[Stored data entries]
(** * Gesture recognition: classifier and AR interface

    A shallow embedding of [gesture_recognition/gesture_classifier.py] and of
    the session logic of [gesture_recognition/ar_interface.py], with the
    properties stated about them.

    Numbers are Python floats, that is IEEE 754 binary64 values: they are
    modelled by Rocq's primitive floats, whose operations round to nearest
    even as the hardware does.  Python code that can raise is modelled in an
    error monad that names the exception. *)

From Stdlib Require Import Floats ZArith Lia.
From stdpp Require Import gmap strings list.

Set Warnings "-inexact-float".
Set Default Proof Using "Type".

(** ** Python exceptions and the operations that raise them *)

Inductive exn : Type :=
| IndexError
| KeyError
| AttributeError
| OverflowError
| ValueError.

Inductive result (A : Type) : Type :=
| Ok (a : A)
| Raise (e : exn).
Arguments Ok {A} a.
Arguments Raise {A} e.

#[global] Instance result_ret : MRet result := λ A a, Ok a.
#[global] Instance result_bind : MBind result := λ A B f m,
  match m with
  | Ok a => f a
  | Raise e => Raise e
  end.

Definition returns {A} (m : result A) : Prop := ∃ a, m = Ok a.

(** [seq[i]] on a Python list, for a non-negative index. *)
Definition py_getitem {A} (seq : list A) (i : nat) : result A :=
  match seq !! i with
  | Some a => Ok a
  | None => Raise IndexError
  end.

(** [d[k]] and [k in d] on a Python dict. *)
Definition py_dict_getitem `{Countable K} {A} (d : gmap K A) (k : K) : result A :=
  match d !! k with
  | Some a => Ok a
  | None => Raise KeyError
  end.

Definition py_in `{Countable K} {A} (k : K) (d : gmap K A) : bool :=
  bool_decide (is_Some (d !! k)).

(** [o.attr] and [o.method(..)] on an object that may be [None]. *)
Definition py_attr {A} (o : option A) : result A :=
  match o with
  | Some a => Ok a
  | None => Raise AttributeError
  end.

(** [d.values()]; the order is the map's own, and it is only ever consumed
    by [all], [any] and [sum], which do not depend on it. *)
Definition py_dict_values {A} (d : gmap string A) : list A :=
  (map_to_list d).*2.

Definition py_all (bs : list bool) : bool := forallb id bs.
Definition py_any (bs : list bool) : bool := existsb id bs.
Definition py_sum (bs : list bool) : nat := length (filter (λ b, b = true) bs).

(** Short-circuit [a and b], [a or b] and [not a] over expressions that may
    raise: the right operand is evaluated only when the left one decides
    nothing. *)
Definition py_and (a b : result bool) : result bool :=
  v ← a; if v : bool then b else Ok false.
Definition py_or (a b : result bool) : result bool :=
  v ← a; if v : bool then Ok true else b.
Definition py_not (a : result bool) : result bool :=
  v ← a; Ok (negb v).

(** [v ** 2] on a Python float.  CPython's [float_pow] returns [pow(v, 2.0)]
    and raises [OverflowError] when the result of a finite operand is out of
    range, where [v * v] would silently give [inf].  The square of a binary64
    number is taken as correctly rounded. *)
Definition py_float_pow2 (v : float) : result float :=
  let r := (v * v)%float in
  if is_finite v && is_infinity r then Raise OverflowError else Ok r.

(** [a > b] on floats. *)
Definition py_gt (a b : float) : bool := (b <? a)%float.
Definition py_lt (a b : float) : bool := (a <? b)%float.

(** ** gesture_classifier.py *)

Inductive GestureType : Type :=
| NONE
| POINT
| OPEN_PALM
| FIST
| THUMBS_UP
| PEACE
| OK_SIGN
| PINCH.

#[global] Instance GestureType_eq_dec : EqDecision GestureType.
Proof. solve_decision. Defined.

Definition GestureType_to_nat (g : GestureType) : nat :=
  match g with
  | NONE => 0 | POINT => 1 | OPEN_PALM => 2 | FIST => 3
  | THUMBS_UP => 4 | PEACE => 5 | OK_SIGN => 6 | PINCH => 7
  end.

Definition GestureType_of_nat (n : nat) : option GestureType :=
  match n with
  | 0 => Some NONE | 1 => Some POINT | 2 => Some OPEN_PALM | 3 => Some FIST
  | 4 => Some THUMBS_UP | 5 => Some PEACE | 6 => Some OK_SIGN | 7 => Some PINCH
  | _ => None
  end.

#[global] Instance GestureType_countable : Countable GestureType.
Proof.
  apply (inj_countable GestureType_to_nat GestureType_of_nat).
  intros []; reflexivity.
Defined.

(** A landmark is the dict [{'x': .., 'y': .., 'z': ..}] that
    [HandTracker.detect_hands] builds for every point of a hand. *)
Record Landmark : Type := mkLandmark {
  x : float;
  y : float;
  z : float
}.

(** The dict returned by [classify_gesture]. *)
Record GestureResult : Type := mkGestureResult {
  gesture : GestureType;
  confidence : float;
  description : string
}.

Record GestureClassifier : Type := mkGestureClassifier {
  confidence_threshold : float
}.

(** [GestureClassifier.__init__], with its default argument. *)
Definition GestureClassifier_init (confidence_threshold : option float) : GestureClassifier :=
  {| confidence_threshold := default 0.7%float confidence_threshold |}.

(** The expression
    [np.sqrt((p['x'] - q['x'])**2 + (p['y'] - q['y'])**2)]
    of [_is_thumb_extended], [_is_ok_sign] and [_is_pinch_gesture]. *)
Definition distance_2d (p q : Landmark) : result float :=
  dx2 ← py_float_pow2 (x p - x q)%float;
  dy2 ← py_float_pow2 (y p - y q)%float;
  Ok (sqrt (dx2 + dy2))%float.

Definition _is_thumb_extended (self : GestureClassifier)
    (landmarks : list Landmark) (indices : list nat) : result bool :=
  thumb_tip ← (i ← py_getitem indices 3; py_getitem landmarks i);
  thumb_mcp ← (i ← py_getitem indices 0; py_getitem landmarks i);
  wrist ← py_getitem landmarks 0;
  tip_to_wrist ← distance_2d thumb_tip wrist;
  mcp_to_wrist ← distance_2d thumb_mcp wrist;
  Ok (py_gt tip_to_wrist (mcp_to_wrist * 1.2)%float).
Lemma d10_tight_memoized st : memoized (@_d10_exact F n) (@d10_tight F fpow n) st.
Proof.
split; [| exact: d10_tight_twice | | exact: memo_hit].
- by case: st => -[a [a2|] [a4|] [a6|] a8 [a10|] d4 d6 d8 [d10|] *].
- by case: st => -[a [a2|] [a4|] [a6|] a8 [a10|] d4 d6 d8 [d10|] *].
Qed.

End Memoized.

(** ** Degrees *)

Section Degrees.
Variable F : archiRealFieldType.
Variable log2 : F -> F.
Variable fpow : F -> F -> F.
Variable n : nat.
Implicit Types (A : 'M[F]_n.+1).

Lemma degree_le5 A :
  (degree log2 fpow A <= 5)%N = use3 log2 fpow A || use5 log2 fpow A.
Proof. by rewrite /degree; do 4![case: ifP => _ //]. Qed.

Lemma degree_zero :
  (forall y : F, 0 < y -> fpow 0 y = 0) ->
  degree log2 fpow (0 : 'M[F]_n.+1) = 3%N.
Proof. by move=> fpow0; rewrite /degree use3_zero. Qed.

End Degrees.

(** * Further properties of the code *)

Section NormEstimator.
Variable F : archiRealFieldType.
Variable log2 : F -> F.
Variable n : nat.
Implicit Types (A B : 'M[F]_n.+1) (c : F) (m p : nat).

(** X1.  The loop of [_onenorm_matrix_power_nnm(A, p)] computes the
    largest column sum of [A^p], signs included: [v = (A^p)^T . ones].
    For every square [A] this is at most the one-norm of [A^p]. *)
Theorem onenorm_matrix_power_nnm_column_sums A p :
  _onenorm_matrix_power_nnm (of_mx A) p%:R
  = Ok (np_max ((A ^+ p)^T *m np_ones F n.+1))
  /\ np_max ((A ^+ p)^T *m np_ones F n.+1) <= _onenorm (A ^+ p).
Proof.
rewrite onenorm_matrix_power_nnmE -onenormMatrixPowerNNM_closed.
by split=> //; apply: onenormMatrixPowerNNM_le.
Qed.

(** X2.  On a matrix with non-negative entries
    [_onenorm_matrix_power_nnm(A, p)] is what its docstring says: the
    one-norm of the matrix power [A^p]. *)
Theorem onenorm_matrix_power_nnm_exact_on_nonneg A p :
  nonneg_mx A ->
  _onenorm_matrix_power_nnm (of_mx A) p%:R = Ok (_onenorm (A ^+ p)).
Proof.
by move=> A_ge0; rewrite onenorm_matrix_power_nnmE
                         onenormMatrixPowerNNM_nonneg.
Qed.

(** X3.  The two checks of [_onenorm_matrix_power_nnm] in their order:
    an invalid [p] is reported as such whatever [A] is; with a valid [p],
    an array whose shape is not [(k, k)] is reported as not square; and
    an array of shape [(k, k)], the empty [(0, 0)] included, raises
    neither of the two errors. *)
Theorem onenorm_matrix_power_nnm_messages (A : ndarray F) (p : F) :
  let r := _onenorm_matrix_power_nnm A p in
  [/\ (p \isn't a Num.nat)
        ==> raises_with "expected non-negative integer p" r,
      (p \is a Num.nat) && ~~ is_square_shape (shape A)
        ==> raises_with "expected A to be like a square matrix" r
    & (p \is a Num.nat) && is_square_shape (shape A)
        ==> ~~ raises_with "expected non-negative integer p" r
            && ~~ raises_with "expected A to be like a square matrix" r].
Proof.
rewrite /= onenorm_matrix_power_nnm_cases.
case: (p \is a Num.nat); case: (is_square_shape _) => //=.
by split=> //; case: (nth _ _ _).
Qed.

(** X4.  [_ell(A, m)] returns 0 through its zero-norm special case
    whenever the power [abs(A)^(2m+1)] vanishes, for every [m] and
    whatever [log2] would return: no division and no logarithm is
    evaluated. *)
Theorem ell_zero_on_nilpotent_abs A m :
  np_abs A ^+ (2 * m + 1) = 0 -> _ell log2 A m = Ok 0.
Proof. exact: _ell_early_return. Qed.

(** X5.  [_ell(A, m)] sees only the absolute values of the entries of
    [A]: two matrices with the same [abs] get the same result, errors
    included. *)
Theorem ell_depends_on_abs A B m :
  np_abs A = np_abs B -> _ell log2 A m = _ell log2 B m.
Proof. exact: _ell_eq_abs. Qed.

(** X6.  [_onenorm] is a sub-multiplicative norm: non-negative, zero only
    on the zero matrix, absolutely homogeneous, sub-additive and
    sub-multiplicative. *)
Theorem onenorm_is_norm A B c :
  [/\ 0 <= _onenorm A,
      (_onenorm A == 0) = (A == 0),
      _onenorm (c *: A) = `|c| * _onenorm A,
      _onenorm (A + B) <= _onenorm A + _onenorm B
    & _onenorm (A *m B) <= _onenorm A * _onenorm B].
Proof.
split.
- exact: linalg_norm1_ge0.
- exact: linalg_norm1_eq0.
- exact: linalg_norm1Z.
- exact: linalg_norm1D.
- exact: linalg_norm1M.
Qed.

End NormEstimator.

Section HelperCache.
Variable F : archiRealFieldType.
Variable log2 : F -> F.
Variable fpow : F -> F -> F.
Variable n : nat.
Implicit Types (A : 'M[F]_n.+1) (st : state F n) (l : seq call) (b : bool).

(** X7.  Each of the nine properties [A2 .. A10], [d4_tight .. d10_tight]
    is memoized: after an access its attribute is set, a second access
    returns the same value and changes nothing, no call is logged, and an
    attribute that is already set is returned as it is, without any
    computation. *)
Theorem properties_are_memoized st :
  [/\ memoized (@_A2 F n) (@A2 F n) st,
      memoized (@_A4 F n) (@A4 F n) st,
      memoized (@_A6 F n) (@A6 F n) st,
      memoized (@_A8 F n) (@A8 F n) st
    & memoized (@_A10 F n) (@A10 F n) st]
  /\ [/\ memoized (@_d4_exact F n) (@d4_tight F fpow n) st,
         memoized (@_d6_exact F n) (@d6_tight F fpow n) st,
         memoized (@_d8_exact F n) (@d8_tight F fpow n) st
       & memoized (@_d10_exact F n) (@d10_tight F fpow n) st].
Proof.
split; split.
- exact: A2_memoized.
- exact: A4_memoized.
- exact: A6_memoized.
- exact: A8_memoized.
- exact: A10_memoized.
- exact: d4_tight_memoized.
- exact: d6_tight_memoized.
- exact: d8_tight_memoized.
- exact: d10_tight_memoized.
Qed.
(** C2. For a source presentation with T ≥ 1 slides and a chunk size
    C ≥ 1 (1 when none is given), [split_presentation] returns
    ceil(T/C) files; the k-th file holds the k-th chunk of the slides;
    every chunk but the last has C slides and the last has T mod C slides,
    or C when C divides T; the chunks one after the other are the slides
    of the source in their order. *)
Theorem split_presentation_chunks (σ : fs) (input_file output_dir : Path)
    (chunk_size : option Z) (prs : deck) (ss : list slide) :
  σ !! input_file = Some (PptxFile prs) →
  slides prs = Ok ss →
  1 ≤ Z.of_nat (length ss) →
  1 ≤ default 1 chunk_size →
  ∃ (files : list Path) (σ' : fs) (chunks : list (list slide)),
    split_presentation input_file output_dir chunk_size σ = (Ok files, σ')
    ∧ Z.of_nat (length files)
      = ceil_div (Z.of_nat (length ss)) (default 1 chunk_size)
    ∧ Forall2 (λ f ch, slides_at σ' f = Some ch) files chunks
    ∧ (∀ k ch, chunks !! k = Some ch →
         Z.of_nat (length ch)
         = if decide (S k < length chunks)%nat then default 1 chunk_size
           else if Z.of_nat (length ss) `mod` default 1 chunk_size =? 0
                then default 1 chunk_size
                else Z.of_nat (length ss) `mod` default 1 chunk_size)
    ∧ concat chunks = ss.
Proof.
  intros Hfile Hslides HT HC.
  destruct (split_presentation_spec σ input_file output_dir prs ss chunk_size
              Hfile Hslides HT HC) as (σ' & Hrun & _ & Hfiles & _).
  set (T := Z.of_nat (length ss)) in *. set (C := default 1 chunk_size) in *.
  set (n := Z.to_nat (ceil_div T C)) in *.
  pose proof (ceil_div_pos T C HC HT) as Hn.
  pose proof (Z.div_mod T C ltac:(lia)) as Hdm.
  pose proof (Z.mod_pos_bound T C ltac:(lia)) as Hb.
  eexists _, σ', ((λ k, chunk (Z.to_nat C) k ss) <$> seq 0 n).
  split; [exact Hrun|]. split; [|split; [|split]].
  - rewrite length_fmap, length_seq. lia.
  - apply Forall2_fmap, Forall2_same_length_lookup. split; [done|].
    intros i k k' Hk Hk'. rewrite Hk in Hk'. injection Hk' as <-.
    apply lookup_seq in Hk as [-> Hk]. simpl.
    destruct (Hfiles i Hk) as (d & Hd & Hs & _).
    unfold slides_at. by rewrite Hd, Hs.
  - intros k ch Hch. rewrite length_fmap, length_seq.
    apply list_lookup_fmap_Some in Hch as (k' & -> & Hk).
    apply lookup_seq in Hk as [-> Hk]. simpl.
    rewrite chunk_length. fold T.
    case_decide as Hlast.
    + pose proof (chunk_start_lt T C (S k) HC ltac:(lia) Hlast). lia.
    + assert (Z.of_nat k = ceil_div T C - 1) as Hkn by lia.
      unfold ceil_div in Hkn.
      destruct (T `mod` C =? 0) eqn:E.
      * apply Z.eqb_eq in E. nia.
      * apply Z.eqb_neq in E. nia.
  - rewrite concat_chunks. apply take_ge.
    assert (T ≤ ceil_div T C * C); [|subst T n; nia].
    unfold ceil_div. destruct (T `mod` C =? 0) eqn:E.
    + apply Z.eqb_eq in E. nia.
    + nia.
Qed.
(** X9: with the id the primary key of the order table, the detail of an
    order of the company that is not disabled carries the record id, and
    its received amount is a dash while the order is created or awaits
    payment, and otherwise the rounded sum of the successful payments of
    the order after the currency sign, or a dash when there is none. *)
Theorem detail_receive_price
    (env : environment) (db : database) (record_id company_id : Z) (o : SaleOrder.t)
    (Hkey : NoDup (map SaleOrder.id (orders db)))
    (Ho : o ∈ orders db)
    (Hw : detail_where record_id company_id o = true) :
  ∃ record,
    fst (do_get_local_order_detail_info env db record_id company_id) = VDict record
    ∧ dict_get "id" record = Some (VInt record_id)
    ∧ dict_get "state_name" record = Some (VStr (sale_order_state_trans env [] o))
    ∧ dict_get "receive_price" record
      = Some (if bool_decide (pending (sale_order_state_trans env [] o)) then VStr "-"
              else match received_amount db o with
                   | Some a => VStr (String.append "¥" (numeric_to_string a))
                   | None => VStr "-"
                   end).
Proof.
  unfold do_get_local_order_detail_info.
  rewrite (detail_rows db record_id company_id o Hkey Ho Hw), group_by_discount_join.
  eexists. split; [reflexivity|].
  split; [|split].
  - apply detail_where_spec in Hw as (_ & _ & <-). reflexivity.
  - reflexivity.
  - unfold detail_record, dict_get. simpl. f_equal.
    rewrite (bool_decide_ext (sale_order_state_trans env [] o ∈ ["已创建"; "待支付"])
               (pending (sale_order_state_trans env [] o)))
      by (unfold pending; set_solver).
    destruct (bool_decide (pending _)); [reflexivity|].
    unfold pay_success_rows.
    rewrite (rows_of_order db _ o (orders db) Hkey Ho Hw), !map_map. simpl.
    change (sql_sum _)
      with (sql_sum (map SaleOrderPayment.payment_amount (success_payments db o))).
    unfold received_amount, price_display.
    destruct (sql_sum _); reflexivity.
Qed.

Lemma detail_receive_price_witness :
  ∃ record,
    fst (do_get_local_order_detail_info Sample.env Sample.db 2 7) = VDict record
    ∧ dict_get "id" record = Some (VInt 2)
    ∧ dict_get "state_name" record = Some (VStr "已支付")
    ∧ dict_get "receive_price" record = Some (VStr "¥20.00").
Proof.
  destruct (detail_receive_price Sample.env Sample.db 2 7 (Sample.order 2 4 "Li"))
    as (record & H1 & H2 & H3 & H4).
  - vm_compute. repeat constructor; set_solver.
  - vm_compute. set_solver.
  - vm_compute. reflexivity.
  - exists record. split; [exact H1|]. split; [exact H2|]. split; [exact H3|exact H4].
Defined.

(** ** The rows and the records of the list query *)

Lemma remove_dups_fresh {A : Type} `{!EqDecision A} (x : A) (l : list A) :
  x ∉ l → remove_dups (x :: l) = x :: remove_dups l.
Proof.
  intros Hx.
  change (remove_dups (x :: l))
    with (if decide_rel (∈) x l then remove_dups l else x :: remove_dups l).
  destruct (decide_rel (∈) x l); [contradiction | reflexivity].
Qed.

• [WHAT IS NEEDED]:
Copy out each line of the data above, exactly, if it lies between the line holding "match o with" and the line holding "(map_to_list d).*2.", inclusive; copy no other line.

• [RESPONSE AREA]:
  match o with
  | Some a => Ok a
  | None => Raise AttributeError
  end.

(** [d.values()]; the order is the map's own, and it is only ever consumed
    by [all], [any] and [sum], which do not depend on it. *)
Definition py_dict_values {A} (d : gmap string A) : list A :=
  (map_to_list d).*2.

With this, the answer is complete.